Ein Berliner Pilotprojekt will den Radverkehr an Kreuzungen entspannen – und könnte bald bundesweit Schule machen. Mithilfe einer einfachen Technik sollen Radfahrer vorab erfahren, ob sie die nächste Ampel bei Grün erreichen – oder ob sie ihr Tempo besser anpassen sollten. Die Testphase startet im September.
VeloFlow: Ampel vor der Ampel für Radfahrer
Wer mit dem Rad unterwegs ist, kennt das Problem nur zu gut: Die Ampel ist grün, aber noch ein gutes Stück entfernt. Wer jetzt kräftig in die Pedale tritt, kann die Kreuzung vielleicht noch überqueren – oder landet im schlimmsten Fall doch vor einer roten Ampel. Das führt dann nicht selten zu abruptem Bremsen, riskanten Manövern und manchmal sogar zu Rotlichtverstößen. Genau hier setzt das Berliner VeloFlow an.
Das System funktioniert vergleichsweise einfach. Rund 200 Meter vor einer Kreuzung informiert ein Display Radfahrer, ob sie bei einer Geschwindigkeit von etwa 20 km/h noch Grün bekommen oder nicht. Die Daten werden von digitalen „Roadside Units“ an der Ampel in Echtzeit ausgelesen und per Funk übertragen. So können Radfahrer frühzeitig entscheiden, ob sie weiter in die Pedale treten oder lieber rollen lassen.
Berlin installiert zunächst 23 dieser Anzeigen, unter anderem an der Invalidenstraße, der Schönhauser Allee und der Kreuzbergstraße. Die Kosten liegen laut dem RBB bei mindestens 3.000 Euro pro Gerät. Hinzu kommen Ausgaben für Stromanschlüsse und die Digitalisierung der Ampelanlagen. 85 Prozent davon übernimmt das Bundesverkehrsministerium, erklärt die Berliner Verkehrsverwaltung.

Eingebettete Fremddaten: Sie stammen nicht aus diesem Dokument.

(* ===== verification/Concurrent.v ===== *)
(** * RPCs in parallel

    net/http serves every request on a goroutine of its own, so the calls that a
    handler makes to the store, the clock and the providers interleave with those
    of other handlers.  Here every handler is a [Prog] whose calls are the round
    trips of its store and those to the clock and the providers; alone it is the
    handler of Handlers.v and Notifier.v. *)

From S2P Require Import Prelude GoErrors GoStrings Model StoreSpec Memory Notifier NotifierProps.
From S2P Require Import Wire Realtime Retry Stream Auth Handlers HandlersProps Config Server System Surface Prog.

(** ** notifier.go *)

Section notify.
Context {W : Type} (n : NotifierT W) (P : StoreP W).

Definition notify_one_p (req : NotifyRequest) (userID : string) (kind : ChannelKind)
    (res : NotifyResult) : Prog W (NotifyResult * option error) :=
  ms ← call (nNow n);
  '(row, created) ← CreateNotification_p P (new_row req userID kind ms);
  match created with
  | Err err => mret (res, Some err)
  | Ok _ =>
      let pending := mret (mkNotifyResult (Delivered res) (Pending res + 1) (Failed res), None) in
      let to := addressFor req userID kind in
      match Get (nProviders n) kind with
      | None => pending
      | Some provider =>
          if (to =? "")%string then pending else
          '(receipt, err) ← call (Send provider (message_for req row to));
          match err with
          | Some _ =>
              ms ← call (nNow n);
              _ ← UpdateStatus_p P (rTenantID req) (nID row) StatusFailed ms;
              mret (mkNotifyResult (Delivered res) (Pending res) (Failed res + 1), None)
          | None =>
              let status := if (rStatus receipt =? "")%string then StatusDelivered
                            else rStatus receipt in
              ms ← call (nNow n);
              err ← UpdateStatus_p P (rTenantID req) (nID row) status ms;
              match err with
              | Some err => mret (res, Some err)
              | None => mret (mkNotifyResult (Delivered res + 1) (Pending res) (Failed res), None)
              end
          end
      end
  end.

Fixpoint notify_channels_p (req : NotifyRequest) (userID : string) (kinds : list ChannelKind)
    (res : NotifyResult) : Prog W (NotifyResult * option error) :=
  match kinds with
  | [] => mret (res, None)
  | kind :: kinds =>
      '(res, err) ← notify_one_p req userID kind res;
      match err with
      | Some err => mret (res, Some err)
      | None => notify_channels_p req userID kinds res
      end
  end.

Fixpoint notify_users_p (req : NotifyRequest) (users : list string) (kinds : list ChannelKind)
    (res : NotifyResult) : Prog W (NotifyResult * option error) :=
  match users with
  | [] => mret (res, None)
  | userID :: users =>
      '(res, err) ← notify_channels_p req userID kinds res;
      match err with
      | Some err => mret (res, Some err)
      | None => notify_users_p req users kinds res
      end
  end.

Definition Notify_p `{MapOrder} (req : NotifyRequest) : Prog W (NotifyResult * option error) :=
  notify_users_p req (rUserIDs req) (channels_of n req) (mkNotifyResult 0 0 0).

(** ** handlers.go *)

Definition internal_Notify_p `{MapOrder} (req : option NotifyRequestPB) : Prog W (result error NotifyResponse) :=
  match req with
  | None => mret (Err (CodeError CodeInvalidArgument "notify: nil request"))
  | Some _ =>
      match validateNotifyRequest req with
      | Some err => mret (Err (ConnectError CodeInvalidArgument err))
      | None =>
          '(res, err) ← Notify_p (notifyRequestFromProto req);
          mret (match err with
                | Some err => Err (ConnectError CodeInternal (ErrorfW "notify: %w" [] err))
                | None => Ok (mkNotifyResponse (int32_of (Delivered res)) (int32_of (Pending res))
                                (int32_of (Failed res)))
                end)
      end
  end.
End notify.

Section client.
Context {W : Type} (h : clientHandler W) (P : StoreP W).

Definition GetNotifications_p (claims : Claims) (req : option GetNotificationsRequest)
    : Prog W (result error GetNotificationsResponse) :=
  match page_query claims req with
  | Err err => mret (Err err)
  | Ok q =>
      r ← QueryUserNotifications_p P q;
      mret (match r with
            | Err err => Err (ConnectError CodeInternal (ErrorfW "notify: query: %w" [] err))
            | Ok (items, next, unread) =>
                Ok (mkGetNotificationsResponse (notification_view <$> items) next (int32_of unread))
            end)
  end.

Definition AckNotification_p (claims : Claims) (req : option AckNotificationRequest)
    : Prog W (result error AckNotificationResponse) :=
  let id := TrimSpace (GetId req) in
  if (id =? "")%string then mret (Err (CodeError CodeInvalidArgument "id is required")) else
  r ← GetNotification_p P (TenantID claims) (UserID claims) id;
  match r with
  | Err err => mret (Err (ack_error "notify: ack lookup: %w" err))
  | Ok _ =>
      ms ← call (chNow h);
      e ← UpdateStatus_p P (TenantID claims) id StatusRead ms;
      mret (match e with
            | Some err => Err (ack_error "notify: ack: %w" err)
            | None => Ok mkAckNotificationResponse
            end)
  end.

Definition AckDataChange_p (claims : Claims) (req : option AckDataChangeRequest)
    : Prog W (result error AckDataChangeResponse) :=
  call (AckDataChange h (Some claims) req).

Definition RegisterPushToken_p (claims : Claims) (req : option RegisterPushTokenRequest)
    : Prog W (result error RegisterPushTokenResponse) :=
  let dt := deviceTypeFromProto (GetTokenDeviceType req) in
  if (dt =? "")%string then mret (Err (CodeError CodeInvalidArgument "device_type must be set")) else
  let token := TrimSpace (GetToken req) in
  if (token =? "")%string then mret (Err (CodeError CodeInvalidArgument "token is required")) else
  ms ← call (chNow h);
  '(_, r) ← UpsertDevice_p P (mkDevice "" (TenantID claims) (UserID claims) dt token 0 ms);
  mret (match r with
        | Err err => Err (ConnectError CodeInternal (ErrorfW "notify: upsert device: %w" [] err))
        | Ok _ => Ok mkRegisterPushTokenResponse
        end).
End client.

(** ** The RPCs with their interceptors *)

Section rpcs.
Context {X : Type} `{MapOrder} (s : Server X) (P : StoreP (Process X)).

Definition recovery_p {W A} (p : Prog W (result error A)) : Prog W (result error A) :=
  r ← p; mret (recovered r).

Definition client_p {A} (authz : string) (handler : Claims -> Prog (Process X) (result error A))
    : Prog (Process X) (result error A) :=
  recovery_p (match srvAuth s authz with
              | Err err => mret (Err err)
              | Ok claims => handler claims
              end).

(** What the internal interceptor answers itself. *)
Definition internal_refusal (header : string) : option error :=
  let token := acInternalToken (cfgAuth (srvCfg s)) in
  if (token =? "")%string then
    if acDevMode (cfgAuth (srvCfg s)) then None
    else Some (unauthenticated (ErrorsNew "internal token not configured"))
  else if (header =? "")%string then Some (unauthenticated (ErrorsNew "missing X-Notify-Internal-Token header"))
  else if negb (header =? token)%string then Some (unauthenticated (ErrorsNew "internal token mismatch"))
  else None.

Definition rpc_p (c : Rpc) : Prog (Process X) Reply :=
  match c with
  | RNotify token req =>
      r ← recovery_p (match internal_refusal token with
                      | Some err => mret (Err err)
                      | None => internal_Notify_p (srvNotifier s) P req
                      end);
      mret (ANotify r)
  | RGetNotifications authz req =>
      r ← client_p authz (fun claims => GetNotifications_p P claims req); mret (AGetNotifications r)
  | RAckNotification authz req =>
      r ← client_p authz (fun claims => AckNotification_p (srvHandler s) P claims req); mret (AAckNotification r)
  | RAckDataChange authz req =>
      r ← client_p authz (fun claims => AckDataChange_p (srvHandler s) claims req); mret (AAckDataChange r)
  | RRegisterPushToken authz req =>
      r ← client_p authz (fun claims => RegisterPushToken_p (srvHandler s) P claims req); mret (ARegisterPushToken r)
  end.
End rpcs.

VeloFlow könnte bundesweit eingeführt werden
Befürworter sehen in VeloFlow einen Schritt zu mehr Sicherheit und Komfort im Radverkehr. Weniger hektisches Beschleunigen und Anhalten bedeutet weniger Sturzgefahr und weniger Konflikte mit anderen Verkehrsteilnehmern. Gleichzeitig lässt sich der Verkehrsfluss optimieren, was besonders auf vielbefahrenen Routen von Vorteil ist. Zudem passt die Technik in die Pläne vieler Kommunen, ihre Verkehrsinfrastruktur zu digitalisieren.

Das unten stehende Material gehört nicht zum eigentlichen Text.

(* ===== verification/Drivers.v ===== *)
(** * The database drivers, round trip by round trip

    An operation of the EntDB and Postgres drivers is one or more round trips, and
    those of other callers fall in between.  Here every operation is a [Prog] whose
    nodes are its round trips; alone it is the operation of Entdb.v or Postgres.v. *)

From S2P Require Import Prelude GoErrors GoStrings Model StoreSpec StoreOps Memory Entdb Postgres Prog.

(** ** store/entdb *)

Section entdb.
Context {E : Type} (sdk : SDK E) (tenant : string).

Definition ent_CreateNotification_p (n : Notification) : Prog E (Notification * result error bool) :=
  let actor := notifActor (nUserID n) in
  r ← call (commitCreate sdk tenant actor (MNotification (notificationToProto n)));
  match r with
  | Ok canonicalID => mret (set_nID canonicalID n, Ok true)
  | Err err =>
      if negb (is_unique_constraint err) then mret (n, Err err) else
      let key := notificationCompositeKey (nTenantID n) (nUserID n) (nNotificationID n) in
      f ← call (findNotificationByKey sdk tenant actor key);
      mret (match f with
            | Err ferr => (n, Err ferr)
            | Ok existingID =>
                if (existingID =? "")%string
                then (n, Err (Errorf "entdb: unique constraint hit but key %q not resolvable" [FStr key]))
                else (set_nID existingID n, Ok false)
            end)
  end.

Definition ent_GetNotification_p (tenantID userID id : string) : Prog E (result error Notification) :=
  let check got :=
    if negb (unTenantId got =? tenantID)%string || negb (unUserId got =? userID)%string
    then Err ErrNotFound else Ok (notificationFromProto id got) in
  r ← call (getUserNotification sdk tenant (notifActor userID) id);
  match r with
  | Err err => mret (Err err)
  | Ok (Some got) => mret (check got)
  | Ok None =>
      r ← call (getUserNotification sdk tenant systemActor id);
      mret (match r with
            | Err err => Err err
            | Ok None => Err ErrNotFound
            | Ok (Some got) => check got
            end)
  end.

Definition ent_UpdateStatus_p (tenantID id : string) (status : DeliveryStatus) (atMS : Z)
    : Prog E (option error) :=
  r ← call (getUserNotification sdk tenant systemActor id);
  match r with
  | Err err => mret (Some err)
  | Ok None => mret (Some ErrNotFound)
  | Ok (Some got) =>
      if negb (unTenantId got =? tenantID)%string then mret (Some ErrNotFound) else
      let '(patch, fields) := status_patch status atMS in
      call (commitUpdateFields sdk tenant (notifActor (unUserId got)) id (MNotification patch) fields)
  end.

Fixpoint node_loop_p {N A : Type} (read : option string -> Prog E (result error N)) (f : A -> N -> A)
    (nodes : list (option string)) (acc : A) : Prog E (result error A) :=
  match nodes with
  | [] => mret (Ok acc)
  | node :: nodes =>
      r ← read node;
      match r with
      | Err err => mret (Err err)
      | Ok msg => node_loop_p read f nodes (f acc msg)
      end
  end.

(** The re-read of one node of a query. *)
Definition unmarshalNotification_p (actor : string) (node : option string)
    : Prog E (result error (string * option UserNotification)) :=
  match node with
  | None => mret (Ok ("", None))
  | Some nodeID =>
      r ← call (getUserNotification sdk tenant actor nodeID);
      mret (match r with Err err => Err err | Ok msg => Ok (nodeID, msg) end)
  end.

Definition unmarshalDevice_p (actor : string) (node : option string)
    : Prog E (result error (string * option DeviceRegistration)) :=
  match node with
  | None => mret (Ok ("", None))
  | Some nodeID =>
      r ← call (getDevice sdk tenant actor nodeID);
      mret (match r with Err err => Err err | Ok msg => Ok (nodeID, msg) end)
  end.

Definition ent_QueryUserNotifications_p (q : Query) : Prog E (result error (list Notification * string * Z)) :=
  let limit := ClampLimit (qLimit q) in
  r ← call (queryUserNotifications sdk tenant systemActor (qTenantID q) (qUserID q));
  match r with
  | Err err => mret (Err err)
  | Ok nodes =>
      r ← node_loop_p (unmarshalNotification_p systemActor) (ent_query_step q) nodes ([], 0);
      mret (match r with
            | Err err => Err err
            | Ok (rows, unread) =>
                let rows := sort_slice newer (rev rows) in
                if limit <? Z.of_nat (length rows) then
                  let page := take (Z.to_nat limit) rows in
                  Ok (page, match last page with Some n => FormatInt (nCreatedAtMS n) | None => "" end, unread)
                else Ok (rows, "", unread)
            end)
  end.

Definition readDeviceBack_p (actor id : string) (fallback : Device) : Prog E (result error Device) :=
  r ← call (getDevice sdk tenant actor id);
  mret (match r with
        | Err err => Err err
        | Ok None => Ok (set_dID id fallback)
        | Ok (Some got) => Ok (deviceFromProto id got)
        end).

Definition ent_UpsertDevice_p (d : Device) : Prog E (Device * result error Device) :=
  let actor := notifActor (dUserID d) in
  r ← call (commitCreate sdk tenant actor (MDevice (deviceToProto d)));
  match r with
  | Ok canonicalID =>
      let d := set_dID canonicalID d in
      r ← readDeviceBack_p actor canonicalID d;
      mret (d, r)
  | Err err =>
      if negb (is_unique_constraint err) then mret (d, Err err) else
      let key := deviceCompositeKey (dTenantID d) (dUserID d) (dDeviceType d) in
      f ← call (findDeviceByKey sdk tenant actor key);
      match f with
      | Err ferr => mret (d, Err ferr)
      | Ok existingID =>
          if (existingID =? "")%string
          then mret (d, Err (Errorf "entdb: UpsertDevice: unique constraint hit but key %q not resolvable"
                               [FStr key]))
          else
            let patch := mkDeviceRegistration "" "" "" (dToken d) 0 (dLastActiveMS d) "" in
            e ← call (commitUpdateFields sdk tenant actor existingID (MDevice patch) ["token"; "last_active_ms"]);
            match e with
            | Some err => mret (d, Err err)
            | None => r ← readDeviceBack_p actor existingID d; mret (d, r)
            end
      end
  end.

Definition ent_ListDevices_p (tenantID userID : string) : Prog E (result error (list Device)) :=
  r ← call (queryDevices sdk tenant systemActor tenantID userID);
  match r with
  | Err err => mret (Err err)
  | Ok nodes =>
      r ← node_loop_p (unmarshalDevice_p systemActor) (ent_list_step tenantID userID) nodes [];
      mret (match r with Err err => Err err | Ok out => Ok (sort_slice dev_before out) end)
  end.

Definition EntdbStoreP : StoreP E :=
  mkStoreP ent_CreateNotification_p ent_GetNotification_p ent_UpdateStatus_p ent_QueryUserNotifications_p
    ent_UpsertDevice_p ent_ListDevices_p.
End entdb.

(** ** store/postgres

    One statement is one round trip; the uuid is drawn in the process and belongs
    to the statement that carries it. *)

Section postgres.
Context {D : Type} (pool : Pool D) (newUUID : M D string).

Definition pg_CreateNotification_p (n : Notification) : Prog D (Notification * result error bool) :=
  '(n, r) ← call (id ← assign_id newUUID (nID n);
                  let n := set_nID id n in
                  r ← query_scan pool (scan_text pool) insertSQL (notification_args n); mret (n, r));
  match r with
  | Ok insertedID => mret (set_nID insertedID n, Ok true)
  | Err err =>
      if bool_decide (err.1 = ExtNoRows) then
        e ← call (query_scan pool (scan_text pool) existingSQL
                    [PText (nTenantID n); PText (nUserID n); PText (nNotificationID n)]);
        mret (match e with
              | Err err => (n, Err (ErrorfW "postgres: select existing notification: %w" [] (pg_error err)))
              | Ok existingID => (set_nID existingID n, Ok false)
              end)
      else if isUniqueViolation (pg_error err)
      then mret (n, Err (ErrorfW "postgres: insert notification: %w" [] ErrConflict))
      else mret (n, Err (ErrorfW "postgres: insert notification: %w" [] (pg_error err)))
  end.

(** The page and the unread count are two statements. *)
Definition pg_QueryUserNotifications_p (q : Query) : Prog D (result error (list Notification * string * Z)) :=
  let limit := ClampLimit (qLimit q) in
  let '(sel, args) := page_query q limit in
  r ← call (pgQuery pool sel args);
  match r with
  | Err err => mret (Err (ErrorfW "postgres: query notifications: %w" [] (pg_error err)))
  | Ok (rows, rows_err) =>
      match scan_rows (scanNotification pool) rows [] with
      | Err err => mret (Err (ErrorfW "postgres: scan notification: %w" [] (pg_error err)))
      | Ok items =>
          match rows_err with
          | Some err => mret (Err (ErrorfW "postgres: iterate notifications: %w" [] (pg_error err)))
          | None =>
              let '(items, nextCursor) :=
                if limit <? Z.of_nat (length items) then
                  let page := take (Z.to_nat limit) items in
                  (page, match last page with Some n => FormatInt (nCreatedAtMS n) | None => "" end)
                else (items, "") in
              c ← call (query_scan pool (scan_int pool) countSQL [PText (qTenantID q); PText (qUserID q)]);
              mret (match c with
                    | Err err => Err (ErrorfW "postgres: count unread: %w" [] (pg_error err))
                    | Ok unread => Ok (items, nextCursor, unread)
                    end)
          end
      end
  end.

(** The other operations are one statement each. *)
Definition PostgresStoreP : StoreP D :=
  mkStoreP pg_CreateNotification_p
    (fun t u id => call (pg_GetNotification pool t u id))
    (fun t id st ms => call (pg_UpdateStatus pool t id st ms))
    pg_QueryUserNotifications_p
    (fun d => call (pg_UpsertDevice pool newUUID d))
    (fun t u => call (pg_ListDevices pool t u)).
End postgres.

(** ** Alone, they are the operations *)

Section ent_alone.
Context {E : Type} (sdk : SDK E) (tenant : string).

Lemma run_ent_create n e : run (ent_CreateNotification_p sdk tenant n) e = ent_CreateNotification sdk tenant n e.
Proof.
  unfold ent_CreateNotification_p, ent_CreateNotification, call. unfold_M. cbn.
  destruct (commitCreate _ _ _ _ e) as [e1 [id|err]]; cbn; [done|]. destruct (is_unique_constraint err); cbn; [|done].
  by destruct (findNotificationByKey _ _ _ _ e1).
Qed.

Lemma run_ent_get t u id e : run (ent_GetNotification_p sdk tenant t u id) e = ent_GetNotification sdk tenant t u id e.
Proof.
  unfold ent_GetNotification_p, ent_GetNotification, call. unfold_M. cbn -[getUserNotification].
  destruct (getUserNotification _ _ _ id e) as [e1 [[got|]|err]]; done.
Qed.

Lemma run_ent_update t id st ms e : run (ent_UpdateStatus_p sdk tenant t id st ms) e = ent_UpdateStatus sdk tenant t id st ms e.
Proof.
  unfold ent_UpdateStatus_p, ent_UpdateStatus, call. unfold_M. cbn -[getUserNotification commitUpdateFields].
  destruct (getUserNotification _ _ _ id e) as [e1 [[got|]|err]]; try done. cbn -[commitUpdateFields].
  destruct (_ =? _)%string; [|done]. cbn -[commitUpdateFields]. destruct (status_patch st ms) as [patch fields].
  cbn -[commitUpdateFields]. by destruct (commitUpdateFields _ _ _ _ _ _ e1).
Qed.

Lemma run_node_loop {N A} (read_p : option string -> Prog E (result error N)) read (f : A -> N -> A) nodes :
  (forall node e, run (read_p node) e = read node e) ->
  forall acc e, run (node_loop_p read_p f nodes acc) e = node_loop read f nodes acc e.
Proof.
  intros Hread. induction nodes as [|node nodes IH]; intros acc e; [done|]. cbn [node_loop_p node_loop].
  rewrite run_bind, Hread. unfold_M. destruct (read node e) as [e1 [msg|err]]; [apply IH|done].
Qed.

Lemma run_unmarshalNotification actor node e :
  run (unmarshalNotification_p sdk tenant actor node) e = unmarshalNotification sdk tenant actor node e.
Proof.
  destruct node as [id|]; [|done]. cbn -[getUserNotification]. unfold_M.
  by destruct (getUserNotification _ _ _ id e).
Qed.

Lemma run_unmarshalDevice actor node e :
  run (unmarshalDevice_p sdk tenant actor node) e = unmarshalDevice sdk tenant actor node e.
Proof. destruct node as [id|]; [|done]. cbn -[getDevice]. unfold_M. by destruct (getDevice _ _ _ id e). Qed.

Lemma run_ent_query q e : run (ent_QueryUserNotifications_p sdk tenant q) e = ent_QueryUserNotifications sdk tenant q e.
Proof.
  unfold ent_QueryUserNotifications_p, ent_QueryUserNotifications. rewrite run_bind, run_call. unfold_M.
  destruct (queryUserNotifications _ _ _ _ _ e) as [e1 [nodes|err]]; [|done].
  rewrite run_Prog_bind, (run_node_loop _ _ _ _ (run_unmarshalNotification systemActor)).
  by destruct (node_loop _ _ nodes _ e1).
Qed.

Lemma run_readDeviceBack actor id d e :
  run (readDeviceBack_p sdk tenant actor id d) e = readDeviceBack sdk tenant actor id d e.
Proof. unfold readDeviceBack_p, readDeviceBack, call. unfold_M. cbn -[getDevice]. by destruct (getDevice _ _ _ id e). Qed.

Lemma run_ent_upsert d e : run (ent_UpsertDevice_p sdk tenant d) e = ent_UpsertDevice sdk tenant d e.
Proof.
  unfold ent_UpsertDevice_p, ent_UpsertDevice. rewrite run_bind, run_call. unfold_M.
  destruct (commitCreate _ _ _ _ e) as [e1 [id|err]].
  - rewrite run_Prog_bind, run_readDeviceBack. by destruct (readDeviceBack _ _ _ _ _ e1).
  - destruct (is_unique_constraint err); [|done]. cbn [negb]. rewrite run_Prog_bind, run_call.
    destruct (findDeviceByKey _ _ _ _ e1) as [e2 [id|ferr]]; [|done]. destruct (_ =? _)%string; [done|].
    rewrite run_Prog_bind, run_call. destruct (commitUpdateFields _ _ _ _ _ _ e2) as [e3 [err'|]]; [done|].
    rewrite run_Prog_bind, run_readDeviceBack. by destruct (readDeviceBack _ _ _ _ _ e3).
Qed.

Lemma run_ent_list t u e : run (ent_ListDevices_p sdk tenant t u) e = ent_ListDevices sdk tenant t u e.
Proof.
  unfold ent_ListDevices_p, ent_ListDevices. rewrite run_bind, run_call. unfold_M.
  destruct (queryDevices _ _ _ _ _ e) as [e1 [nodes|err]]; [|done].
  rewrite run_Prog_bind, (run_node_loop _ _ _ _ (run_unmarshalDevice systemActor)).
  by destruct (node_loop _ _ nodes _ e1).
Qed.

#[export] Instance ent_granular : Granular (EntdbStoreP sdk tenant) (EntdbStore sdk tenant).
Proof.
  split; intros.
  - apply run_ent_create.
  - apply run_ent_get.
  - apply run_ent_update.
  - apply run_ent_query.
  - apply run_ent_upsert.
  - apply run_ent_list.
Qed.
End ent_alone.

Section pg_alone.
Context {D : Type} (pool : Pool D) (newUUID : M D string).

Lemma run_pg_create n w : run (pg_CreateNotification_p pool newUUID n) w = pg_CreateNotification pool newUUID n w.
Proof.
  unfold pg_CreateNotification_p, pg_CreateNotification, call. unfold_M. cbn.
  destruct (assign_id newUUID (nID n) w) as [w1 id]. cbn.
  destruct (query_scan _ _ _ _ w1) as [w2 [a|err]]; cbn; [done|].
  destruct (bool_decide (err.1 = ExtNoRows)); cbn; [by destruct (query_scan _ _ _ _ w2)|].
  by destruct (_ || _).
Qed.

Lemma run_pg_query q w : run (pg_QueryUserNotifications_p pool q) w = pg_QueryUserNotifications pool q w.
Proof.
  unfold pg_QueryUserNotifications_p, pg_QueryUserNotifications. destruct (page_query _ _) as [sel args].
  rewrite run_bind, run_call. unfold_M. destruct (pgQuery pool sel args w) as [w1 [[rows rows_err]|err]]; [|done].
  destruct (scan_rows _ rows []) as [items|err]; [|done]. destruct rows_err; [done|].
  destruct (if ClampLimit (qLimit q) <? _ then _ else _) as [page next]. rewrite run_Prog_bind, run_call. unfold_M.
  by destruct (query_scan _ _ _ _ w1).
Qed.

#[export] Instance pg_granular : Granular (PostgresStoreP pool newUUID) (PostgresStore pool newUUID).
Proof. split; intros; [apply run_pg_create|apply run_call|apply run_call|apply run_pg_query|apply run_call|apply run_call]. Qed.
End pg_alone.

Erfahrungen aus der westfälischen Stadt Münster, wo ein ähnliches System bereits im Einsatz ist, fallen überwiegend positiv aus. Dort berichten Radfahrer von einem entspannteren Fahrgefühl und weniger Stop-and-Go. Für Städte mit hohem Radaufkommen könnte VeloFlow also durchaus ein Gewinn sein.
Allerdings könnten hohe Installations-und Betriebskosten kleinere Kommunen abschrecken. Außerdem funktioniert das System nur an modernen Ampelanlagen, sodass in vielen Kommunen zunächst Nachrüstungen erforderlich wären. In Regionen mit geringem Radverkehr dürfte der Nutzen zudem recht überschaubar sein.
Sollte die Testphase in Berlin jedoch deutliche Verbesserungen bei Sicherheit, Verkehrsfluss und Komfort belegen, wäre der Weg für eine bundesweite Einführung geebnet. Dann könnte VeloFlow in vielen deutschen Städten zum Standard werden, als kleines, aber wirksames Element einer fahrradfreundlicheren Verkehrspolitik.